* _TASK ITEM_
This exercise asks for the records to be retyped exactly as they read.

* * * * * * * * *

Example key_a_minor_profile :
  chroma_to_key (one_frame [5; 0; 2; 0; 3; 1; 0; 2; 0; 6; 0; 1]%Q) = Ok "8B".
Proof. vm_compute. reflexivity. Qed.

(** The natural-minor template at root [r] is the major template at root
    [r + 3]: the major scan has already reached the same correlation, and
    the strict comparison keeps its label. *)
Example key_c_minor :
  chroma_to_key (one_frame [3; 0; 1; 2; 0; 1; 0; 2; 1; 0; 1; 0]%Q) = Ok "5B".
Proof. vm_compute. reflexivity. Qed.

Example key_zero :
  chroma_to_key (one_frame (replicate 12 0%Q)) = Ok "Unknown".
Proof. vm_compute. reflexivity. Qed.

Example key_short : chroma_to_key (one_frame [1; 2; 3]%Q) = Raise ValueError.
Proof. vm_compute. reflexivity. Qed.

(** *** Sums and deviations *)

Lemma Qsum_nonneg (l : list Q) : Forall (λ q, 0 <= q)%Q l → (0 <= Qsum l)%Q.
Proof.
  induction 1 as [|q l Hq _ IH]; simpl; [lra|]. lra.
Qed.

Lemma Qsum_neg (l : list Q) :
  l ≠ [] → Forall (λ q, q < 0)%Q l → (Qsum l < 0)%Q.
Proof.
  intros Hne Hall. induction Hall as [|q l Hq Hl IH]; [done|].
  simpl. destruct l as [|q' l'].
  - simpl. lra.
  - assert (Qsum (q' :: l') < 0)%Q by now apply IH. lra.
Qed.

Lemma Qsum_zero (l : list Q) : Forall (λ q, q == 0)%Q l → (Qsum l == 0)%Q.
Proof.
  induction 1 as [|q l Hq _ IH]; simpl; [reflexivity|]. rewrite Hq, IH. lra.
Qed.

Lemma Qsquare_nonneg (q : Q) : (0 <= q * q)%Q.
Proof. destruct q as [n d]. unfold Qle, Qmult. simpl. nia. Qed.

Lemma Qsum_squares_zero (m : Q) (l : list Q) :
  (Qsum (map (λ a, (a - m) * (a - m)) l) == 0)%Q → Forall (λ a, a == m)%Q l.
Proof.
  induction l as [|a l IH]; simpl; intros H; [constructor|].
  assert (0 <= Qsum (map (λ a, (a - m) * (a - m)) l))%Q as Hrest.
  { apply Qsum_nonneg, Forall_map, Forall_forall. intros x _. simpl.
    apply Qsquare_nonneg. }
  pose proof (Qsquare_nonneg (a - m)) as Hsq.
  constructor.
  - assert ((a - m) * (a - m) == 0)%Q as Hz by lra.
    apply Qmult_integral in Hz. lra.
  - apply IH. lra.
Qed.

Lemma cross_diag (x : list Q) :
  cross x x = Qsum (map (λ a, (a - mean x) * (a - mean x))%Q x).
Proof. unfold cross. now rewrite zip_with_diag. Qed.

Lemma cross_diag_nonneg (x : list Q) : (0 <= cross x x)%Q.
Proof.
  rewrite cross_diag. apply Qsum_nonneg, Forall_map, Forall_forall.
  intros a _. simpl. apply Qsquare_nonneg.
Qed.

Lemma cross_diag_varies (x : list Q) : profile_varies x → (0 < cross x x)%Q.
Proof.
  intros (a & b & Ha & Hb & Hab).
  destruct (Qlt_le_dec 0 (cross x x)) as [|Hle]; [done|]. exfalso.
  assert (cross x x == 0)%Q as Hz by (pose proof (cross_diag_nonneg x); lra).
  rewrite cross_diag in Hz. apply Qsum_squares_zero in Hz.
  rewrite Forall_forall in Hz. apply Hab.
  rewrite (Hz a Ha), (Hz b Hb). reflexivity.
Qed.

Lemma cross_diag_zero (x : list Q) :
  Forall (λ a, a == 0)%Q x → (cross x x == 0)%Q.
Proof.
  intros Hall. rewrite cross_diag.
  assert (mean x == 0)%Q as Hm.
  { unfold mean. rewrite (Qsum_zero _ Hall). unfold Qdiv. lra. }
  apply Qsum_zero, Forall_map. eapply Forall_impl; [exact Hall|].
  intros a Ha. simpl. rewrite Ha, Hm. lra.
Qed.

(** *** The templates *)

Lemma np_roll_length {A} (l : list A) (k : nat) : length (np_roll l k) = length l.
Proof.
  unfold np_roll. rewrite length_app, length_drop, length_take. lia.
Qed.

(** The twelve rotations of the major template add up to the constant
    vector 7, so the deviations of any profile from its mean sum to zero
    against them. *)
Lemma cross_roll_sum (x : list Q) :
  length x = 12%nat →
  (Qsum (map (λ root, cross x (np_roll major_template root)) (seq 0 12)) == 0)%Q.
Proof.
  intros Hlen.
  do 13 (destruct x as [|? x]; try discriminate Hlen).
  cbn [seq map]. unfold np_roll. cbn -[cross Qsum].
  unfold cross, mean. cbn [zip_with Qsum foldr length].
  field.
Qed.

Lemma template_variance_pos :
  Forall (λ root, 0 < cross (np_roll major_template root)
                            (np_roll major_template root))%Q (seq 0 12)
  ∧ Forall (λ root, 0 < cross (np_roll minor_template root)
                              (np_roll minor_template root))%Q (seq 0 12).
Proof. split; repeat constructor. Qed.

(** *** The two scans *)

Lemma camelot_tables_labels :
  (∀ root k, major_camelot !! root = Some k → k ∈ camelot_labels)
  ∧ (∀ root k, minor_camelot !! root = Some k → k ∈ camelot_labels).
Proof.
  split; intros root k H; apply elem_of_list_to_map_2 in H;
    repeat (apply elem_of_cons in H as [[= -> ->]|H];
            [unfold camelot_labels; set_solver|]);
    now apply elem_of_nil in H.
Qed.

Lemma camelot_tables_defined :
  Forall (λ root, is_Some (major_camelot !! root)) (seq 0 12)
  ∧ Forall (λ root, is_Some (minor_camelot !! root)) (seq 0 12).
Proof. split; repeat constructor; vm_compute; eauto. Qed.

Lemma corrcoef_roll (x t : list Q) (root : nat) :
  length x = length t →
  corrcoef x (np_roll t root) = Ok (pearson x (np_roll t root)).
Proof.
  intros Hlen. unfold corrcoef. rewrite np_roll_length, Hlen.
  now rewrite Nat.eqb_refl.
Qed.

Section scan.
Variables (t : list Q) (cam : gmap nat string) (x : list Q).
Hypothesis Hlen : length x = length t.
Hypothesis Hcam : ∀ root k, cam !! root = Some k → k ∈ camelot_labels.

* * * * * * * * *

* _RESULT BELOW_
Example key_a_minor_profile :
  chroma_to_key (one_frame [5; 0; 2; 0; 3; 1; 0; 2; 0; 6; 0; 1]%Q) = Ok "8B".
Proof. vm_compute. reflexivity. Qed.

(** The natural-minor template at root [r] is the major template at root
    [r + 3]: the major scan has already reached the same correlation, and
    the strict comparison keeps its label. *)
Example key_c_minor :
  chroma_to_key (one_frame [3; 0; 1; 2; 0; 1; 0; 2; 1; 0; 1; 0]%Q) = Ok "5B".
Proof. vm_compute. reflexivity. Qed.

Example key_zero :
  chroma_to_key (one_frame (replicate 12 0%Q)) = Ok "Unknown".
Proof. vm_compute. reflexivity. Qed.

Example key_short : chroma_to_key (one_frame [1; 2; 3]%Q) = Raise ValueError.
Proof. vm_compute. reflexivity. Qed.

(** *** Sums and deviations *)

Lemma Qsum_nonneg (l : list Q) : Forall (λ q, 0 <= q)%Q l → (0 <= Qsum l)%Q.
Proof.
  induction 1 as [|q l Hq _ IH]; simpl; [lra|]. lra.
Qed.

Lemma Qsum_neg (l : list Q) :
  l ≠ [] → Forall (λ q, q < 0)%Q l → (Qsum l < 0)%Q.
Proof.
  intros Hne Hall. induction Hall as [|q l Hq Hl IH]; [done|].
  simpl. destruct l as [|q' l'].
  - simpl. lra.
  - assert (Qsum (q' :: l') < 0)%Q by now apply IH. lra.
Qed.

Lemma Qsum_zero (l : list Q) : Forall (λ q, q == 0)%Q l → (Qsum l == 0)%Q.
Proof.
  induction 1 as [|q l Hq _ IH]; simpl; [reflexivity|]. rewrite Hq, IH. lra.
Qed.

Lemma Qsquare_nonneg (q : Q) : (0 <= q * q)%Q.
Proof. destruct q as [n d]. unfold Qle, Qmult. simpl. nia. Qed.

Lemma Qsum_squares_zero (m : Q) (l : list Q) :
  (Qsum (map (λ a, (a - m) * (a - m)) l) == 0)%Q → Forall (λ a, a == m)%Q l.
Proof.
  induction l as [|a l IH]; simpl; intros H; [constructor|].
  assert (0 <= Qsum (map (λ a, (a - m) * (a - m)) l))%Q as Hrest.
  { apply Qsum_nonneg, Forall_map, Forall_forall. intros x _. simpl.
    apply Qsquare_nonneg. }
  pose proof (Qsquare_nonneg (a - m)) as Hsq.
  constructor.
  - assert ((a - m) * (a - m) == 0)%Q as Hz by lra.
    apply Qmult_integral in Hz. lra.
  - apply IH. lra.
Qed.

Lemma cross_diag (x : list Q) :
  cross x x = Qsum (map (λ a, (a - mean x) * (a - mean x))%Q x).
Proof. unfold cross. now rewrite zip_with_diag. Qed.

Lemma cross_diag_nonneg (x : list Q) : (0 <= cross x x)%Q.
Proof.
  rewrite cross_diag. apply Qsum_nonneg, Forall_map, Forall_forall.
  intros a _. simpl. apply Qsquare_nonneg.
Qed.

Lemma cross_diag_varies (x : list Q) : profile_varies x → (0 < cross x x)%Q.
Proof.
  intros (a & b & Ha & Hb & Hab).
  destruct (Qlt_le_dec 0 (cross x x)) as [|Hle]; [done|]. exfalso.
  assert (cross x x == 0)%Q as Hz by (pose proof (cross_diag_nonneg x); lra).
  rewrite cross_diag in Hz. apply Qsum_squares_zero in Hz.
  rewrite Forall_forall in Hz. apply Hab.
  rewrite (Hz a Ha), (Hz b Hb). reflexivity.
Qed.

Lemma cross_diag_zero (x : list Q) :
  Forall (λ a, a == 0)%Q x → (cross x x == 0)%Q.
Proof.
  intros Hall. rewrite cross_diag.
  assert (mean x == 0)%Q as Hm.
  { unfold mean. rewrite (Qsum_zero _ Hall). unfold Qdiv. lra. }
  apply Qsum_zero, Forall_map. eapply Forall_impl; [exact Hall|].
  intros a Ha. simpl. rewrite Ha, Hm. lra.
Qed.

(** *** The templates *)

Lemma np_roll_length {A} (l : list A) (k : nat) : length (np_roll l k) = length l.
Proof.
  unfold np_roll. rewrite length_app, length_drop, length_take. lia.
Qed.

(** The twelve rotations of the major template add up to the constant
    vector 7, so the deviations of any profile from its mean sum to zero
    against them. *)
Lemma cross_roll_sum (x : list Q) :
  length x = 12%nat →
  (Qsum (map (λ root, cross x (np_roll major_template root)) (seq 0 12)) == 0)%Q.
Proof.
  intros Hlen.
  do 13 (destruct x as [|? x]; try discriminate Hlen).
  cbn [seq map]. unfold np_roll. cbn -[cross Qsum].
  unfold cross, mean. cbn [zip_with Qsum foldr length].
  field.
Qed.

Lemma template_variance_pos :
  Forall (λ root, 0 < cross (np_roll major_template root)
                            (np_roll major_template root))%Q (seq 0 12)
  ∧ Forall (λ root, 0 < cross (np_roll minor_template root)
                              (np_roll minor_template root))%Q (seq 0 12).
Proof. split; repeat constructor. Qed.

(** *** The two scans *)

Lemma camelot_tables_labels :
  (∀ root k, major_camelot !! root = Some k → k ∈ camelot_labels)
  ∧ (∀ root k, minor_camelot !! root = Some k → k ∈ camelot_labels).
Proof.
  split; intros root k H; apply elem_of_list_to_map_2 in H;
    repeat (apply elem_of_cons in H as [[= -> ->]|H];
            [unfold camelot_labels; set_solver|]);
    now apply elem_of_nil in H.
Qed.

Lemma camelot_tables_defined :
  Forall (λ root, is_Some (major_camelot !! root)) (seq 0 12)
  ∧ Forall (λ root, is_Some (minor_camelot !! root)) (seq 0 12).
Proof. split; repeat constructor; vm_compute; eauto. Qed.

Lemma corrcoef_roll (x t : list Q) (root : nat) :
  length x = length t →
  corrcoef x (np_roll t root) = Ok (pearson x (np_roll t root)).
Proof.
  intros Hlen. unfold corrcoef. rewrite np_roll_length, Hlen.
  now rewrite Nat.eqb_refl.
Qed.

Section scan.
Variables (t : list Q) (cam : gmap nat string) (x : list Q).
Hypothesis Hlen : length x = length t.
Hypothesis Hcam : ∀ root k, cam !! root = Some k → k ∈ camelot_labels.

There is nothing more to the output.